#### RECORDS SHOWN ####

(* ===== verification/System.v ===== *)
(** * System: the whole server as one transition system

    The parts composed the way the program composes them: connections read messages
    and post requests to the scheduler; the pool threads take them and execute them
    against the clients' trees, the accounts and the connection manager; the
    completion handlers of writes, timers and file transfers call back into the
    manager.  An event is one completion handler, one turn of a pool thread, or one
    expiry; [sys_step] is executable, and a run is a list of events.

    A run is serial: a handler is one event, it runs to its end before the next one
    begins.  The program lets handlers overlap - a handler is several critical sections,
    and the pool threads, the io thread and the download thread run at the same time - so
    the theorems about [serial_reach] say what each handler does to the state it finds, one
    after the other, and not what two handlers do to each other.  That is the subject of
    [Workers], which cuts the handlers into actions: a serial execution is one of its
    interleavings ([threads_alone_atomic]), and [WorkersRaces] has, for the theorems here
    that other interleavings break, a run that breaks them.

    What the environment decides - which socket has data, which timer expires, what the
    disk looks like - is in the event.  Four fields of the state are history: they record
    what happened and nothing reads them. *)

From S2P Require Import Prelude Hoare Text Protocol Validators Vfs StdMap BackupRequests.
From S2P Require Import DownloadManager UsersDb Scheduler Manager Handler Connection.

Section system.
Context `{Protocol} `{BoostSplit} `{SqlApi} `{PriorityQueue (item job)}.
(** The build, [filesystem::path(p).relative_path().append(f)], the download port and
    [std::stoi] of the setting [SEC_TO_W8_ON_INCOMPLETE_MSG]. *)
Variables (NDEBUG : bool) (relative_append : str → str → str) (port : Z)
  (incomplete_message_timeout : outcome Z).

Record system := mkSystem {
  srv : server;                     (* the manager with its connections, the accounts *)
  requests : request_scheduler job;
  acceptor_open : bool;             (* Server::acceptor_ *)
  receiving : list Z;               (* downloads whose receiver is at work *)
  delivering : list Z;              (* uploads whose deliver is at work *)
  used : list Z;                    (* history: every connection there has been *)
  counted : list Z;                 (* history: connections that have registered files *)
  admitted : list job;              (* history: the requests posted *)
  executed : list (job * bool);     (* history: requests, and whether their client was there *)
}.

Definition new_system (no_of_threads : nat) (db : database) : system :=
  mkSystem (mkServer new_manager db []) (new_request_scheduler no_of_threads) true [] []
    [] [] [] [].

Inductive sys_event :=
  | Accepts (a : Z)                          (* a client connects *)
  | Reads (a : Z) (e : Connection.event)     (* its bytes held this *)
  | Fails (a : Z)                            (* a read or write of it fails *)
  | Sends (a BufferID : Z)                   (* a shared write completes *)
  | Starts (i : nat)                         (* a pool thread takes a request *)
  | Finishes (i : nat)                       (* it has executed it *)
  | RequestExpires (id : Z)                  (* the timer of a backed-up request *)
  | Greets (ready : bool) (hello : str) (sock : peer)   (* a peer of the download port *)
  | TransferExpires (id : Z)                 (* the timer of a download transaction *)
  | Receives (id : Z) (Succes : bool)        (* a receiver has finished *)
  | Delivers (id : Z)                        (* a deliver has finished *)
  | Signals.                                 (* SIGINT, SIGTERM *)

Definition with_srv (v : server) (s : system) : system :=
  mkSystem v (requests s) (acceptor_open s) (receiving s) (delivering s) (used s)
    (counted s) (admitted s) (executed s).
Definition with_requests q (s : system) : system :=
  mkSystem (srv s) q (acceptor_open s) (receiving s) (delivering s) (used s) (counted s)
    (admitted s) (executed s).
Definition with_acceptor b (s : system) : system :=
  mkSystem (srv s) (requests s) b (receiving s) (delivering s) (used s) (counted s)
    (admitted s) (executed s).
Definition with_transfers rs ds (s : system) : system :=
  mkSystem (srv s) (requests s) (acceptor_open s) rs ds (used s) (counted s) (admitted s)
    (executed s).
Definition with_used us (s : system) : system :=
  mkSystem (srv s) (requests s) (acceptor_open s) (receiving s) (delivering s) us
    (counted s) (admitted s) (executed s).
Definition with_counted cs (s : system) : system :=
  mkSystem (srv s) (requests s) (acceptor_open s) (receiving s) (delivering s) (used s) cs
    (admitted s) (executed s).
Definition with_admitted js (s : system) : system :=
  mkSystem (srv s) (requests s) (acceptor_open s) (receiving s) (delivering s) (used s)
    (counted s) js (executed s).
Definition with_executed js (s : system) : system :=
  mkSystem (srv s) (requests s) (acceptor_open s) (receiving s) (delivering s) (used s)
    (counted s) (admitted s) js.

(** A handler of the server. *)
Definition on_srv {A} (m : M server A) (s : system) : outcome system :=
  '(_, v) ← m (srv s); Ok (with_srv v s).
Definition on_mgr {A} (m : M manager A) : system → outcome system := on_srv (in_mgr m).

(** The posts of a handler reach the scheduler. *)
Definition flush (s : system) : system :=
  with_srv (mkServer (mgr (srv s)) (users_db (srv s)) [])
    (with_admitted (admitted s ++ (posted (srv s)).*2)
       (with_requests
          (foldl (λ q pj, Scheduler.post pj.1 pj.2 q) (requests s) (posted (srv s))) s)).

(** The history after a handler: a connection that is processing has registered; one
    that is gone is forgotten. *)
Definition recount (s : system) : system :=
  with_counted
    (keys (filter (λ e, bool_decide (e.1 ∈ counted s) || is_processing e.2 = true)
             (connections_ (mgr (srv s))))) s.

(** Which transaction a greeting starts: [inl] a download, [inr] an upload. *)
Definition greeting_starts (ready : bool) (hello : str) (dm : download_manager download_handler)
    : option (Z + Z) :=
  match TryInitTransaction ready hello with
  | Ok (Some (HelloType, id)) =>
      if bool_decide (HelloType = RECEIVER_CODE_STR) then
        match m_find id (upload_transactions_ dm) with Some _ => Some (inr id) | None => None end
      else if bool_decide (HelloType = SENDER_CODE_STR) then
        match m_find id (download_transactions_ dm) with Some _ => Some (inl id) | None => None end
      else None
  | _ => None
  end.

(** [SetSocket] and [Start] on a transaction at work destroy the socket it is using. *)
Definition restarts (s : system) (t : option (Z + Z)) : bool :=
  match t with
  | Some (inl id) => bool_decide (id ∈ receiving s)
  | Some (inr id) => bool_decide (id ∈ delivering s)
  | None => false
  end.

Definition at_work (t : option (Z + Z)) (s : system) : system :=
  match t with
  | Some (inl id) => with_transfers (id :: receiving s) (delivering s) s
  | Some (inr id) => with_transfers (receiving s) (id :: delivering s) s
  | None => s
  end.

Definition greet (ready : bool) (hello : str) (sock : peer) (s : system) : outcome system :=
  let dm := download_manager_ (mgr (srv s)) in
  let started := greeting_starts ready hello dm in
  if restarts s started then Fault UndefinedBehaviour
  else
    s ← on_mgr (λ g, dm ← HandleHandshake NDEBUG false ready hello sock (download_manager_ g);
                     Ok (tt, set_downloads dm g)) s;
    Ok (at_work started s).

(** The download handler of a transaction that is at work. *)
Definition handler_of (id : Z) (s : system) : option download_handler :=
  match m_find id (download_transactions_ (download_manager_ (mgr (srv s)))) with
  | Some (Some r, _) => Some (receiver_handler r)
  | _ => None
  end.

Definition receive_done (d : disk) (id : Z) (Succes : bool) (s : system) : outcome system :=
  match handler_of id s with
  | Some h =>
      s ← on_mgr (download_completed port NDEBUG d id h Succes) s;
      Ok (with_transfers (remove_one id (receiving s)) (delivering s) s)
  | None => Fault UndefinedBehaviour           (* the receiver was destroyed *)
  end.

Definition deliver_done (id : Z) (s : system) : outcome system :=
  s ← on_mgr (λ g, '(_, dm) ← upload_clean_up NDEBUG id (download_manager_ g);
                   Ok (tt, set_downloads dm g)) s;
  Ok (with_transfers (receiving s) (remove_one id (delivering s)) s).

(** A pool thread takes the best request. *)
Definition take_request (i : nat) (s : system) : option system :=
  match request_threads_ (requests s) !! i, run_once (scheduler_ (requests s)) with
  | Some Scheduler.Waiting, Executes p sch =>
      Some (with_requests (with_worker i (Executing p) sch (requests s)) s)
  | _, _ => None
  end.

(** The request a pool thread holds. *)
Definition taken (i : nat) (s : system) : option job :=
  match request_threads_ (requests s) !! i with
  | Some (Executing p) => Some (function_ p)
  | _ => None
  end.

(** It executes it and waits again: the whole handler, without interference ([Workers] has
    the critical sections it consists of). *)
Definition run_request (d : disk) (i : nat) (j : job) (s : system) : outcome system :=
  let there := alive (mgr (srv s)) (job_connection j) in
  s ← on_srv (execute relative_append port d j) s;
  Ok (with_executed (executed s ++ [(j, there)])
        (with_requests
           (with_worker i Scheduler.Waiting (scheduler_ (requests s)) (requests s)) s)).

Definition ticking {V} (id : Z) (m : stdmap (V * timer)) : bool :=
  match m_find id m with Some (_, t) => bool_decide (t = Ticking) | None => false end.

Definition guard_step (b : bool) (o : outcome system) : option (outcome system) :=
  if b then Some o else None.

(** [None]: the event cannot happen in this state. *)
Definition handle (d : disk) (e : sys_event) (s : system) : option (outcome system) :=
  let g := mgr (srv s) in
  match e with
  | Accepts a =>
      guard_step (acceptor_open s && negb (bool_decide (a ∈ used s)))
        (on_mgr (Manager.start a) (with_used (a :: used s) s))
  | Reads a e =>
      guard_step (alive g a)
        (flush <$> on_srv (react port d incomplete_message_timeout a e) s)
  | Fails a => guard_step (alive g a) (on_mgr (Manager.stop a) s)
  | Sends a id =>
      guard_step (bool_decide ((a, id) ∈ unfinished g)) (on_mgr (shared_write_done NDEBUG a id) s)
  | Starts i => Ok <$> take_request i s
  | Finishes i => (λ j, run_request d i j s) <$> taken i s
  | RequestExpires id =>
      guard_step (ticking id (backup_requests_ g)) (on_mgr (backup_timer_expired id) s)
  | Greets ready hello sock => Some (greet ready hello sock s)
  | TransferExpires id =>
      guard_step (ticking id (download_transactions_ (download_manager_ g)))
        (on_mgr (download_timer_expired NDEBUG id) s)
  | Receives id Succes =>
      guard_step (bool_decide (id ∈ receiving s)) (receive_done d id Succes s)
  | Delivers id => guard_step (bool_decide (id ∈ delivering s)) (deliver_done id s)
  | Signals => guard_step (acceptor_open s) (Ok (with_acceptor false s))
  end.

Definition sys_step (d : disk) (e : sys_event) (s : system) : option (outcome system) :=
  (λ o : outcome system, recount <$> o) <$> handle d e s.

(** The 64-bit counters have room for one more. *)
Definition in_range (s : system) : bool :=
  let g := mgr (srv s) in
  (processing_counter_ g <? two64 - 1) && (SharedStorageIDCounter g <? two64 - 1)
  && (DownloadTransactionsIDCounter g <? two64 - 1).

(** The states serial runs lead to, starting with the database [db]: no handler begins
    before the one before it has ended. *)
Inductive serial_reach (n : nat) (db : database) : list sys_event → system → Prop :=
  | reach_new : serial_reach n db [] (new_system n db)
  | reach_step es s d e s' :
      serial_reach n db es s → in_range s = true → sys_step d e s = Some (Ok s') →
      serial_reach n db (es ++ [e]) s'.

(** The run of a list of events. *)
Fixpoint run (es : list (disk * sys_event)) (s : system) : option system :=
  match es with
  | [] => Some s
  | (d, e) :: es =>
      if in_range s then
        match sys_step d e s with Some (Ok s) => run es s | _ => None end
      else None
  end.

Lemma run_reach n db es0 es s s' :
  serial_reach n db es0 s → run es s = Some s' → serial_reach n db (es0 ++ es.*2) s'.
Proof.
  revert es0 s. induction es as [|[d e] es IH]; intros es0 s Hs; cbn [run].
  - intros [= <-]. by rewrite app_nil_r.
  - destruct (in_range s) eqn:Hr; [|done].
    destruct (sys_step d e s) as [[s1|]|] eqn:E; try done. intros HR.
    cbn. rewrite (cons_middle e), app_assoc. eapply IH; [|exact HR]. by econstructor.
Qed.
End system.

####

**EXERCISE**
Using the data above, reproduce exactly the lines between those holding "(m : stdmap" and "Sends a id =>", inclusive, and no others.

**RESULT**
Definition ticking {V} (id : Z) (m : stdmap (V * timer)) : bool :=
  match m_find id m with Some (_, t) => bool_decide (t = Ticking) | None => false end.

Definition guard_step (b : bool) (o : outcome system) : option (outcome system) :=
  if b then Some o else None.

(** [None]: the event cannot happen in this state. *)
Definition handle (d : disk) (e : sys_event) (s : system) : option (outcome system) :=
  let g := mgr (srv s) in
  match e with
  | Accepts a =>
      guard_step (acceptor_open s && negb (bool_decide (a ∈ used s)))
        (on_mgr (Manager.start a) (with_used (a :: used s) s))
  | Reads a e =>
      guard_step (alive g a)
        (flush <$> on_srv (react port d incomplete_message_timeout a e) s)
  | Fails a => guard_step (alive g a) (on_mgr (Manager.stop a) s)
  | Sends a id =>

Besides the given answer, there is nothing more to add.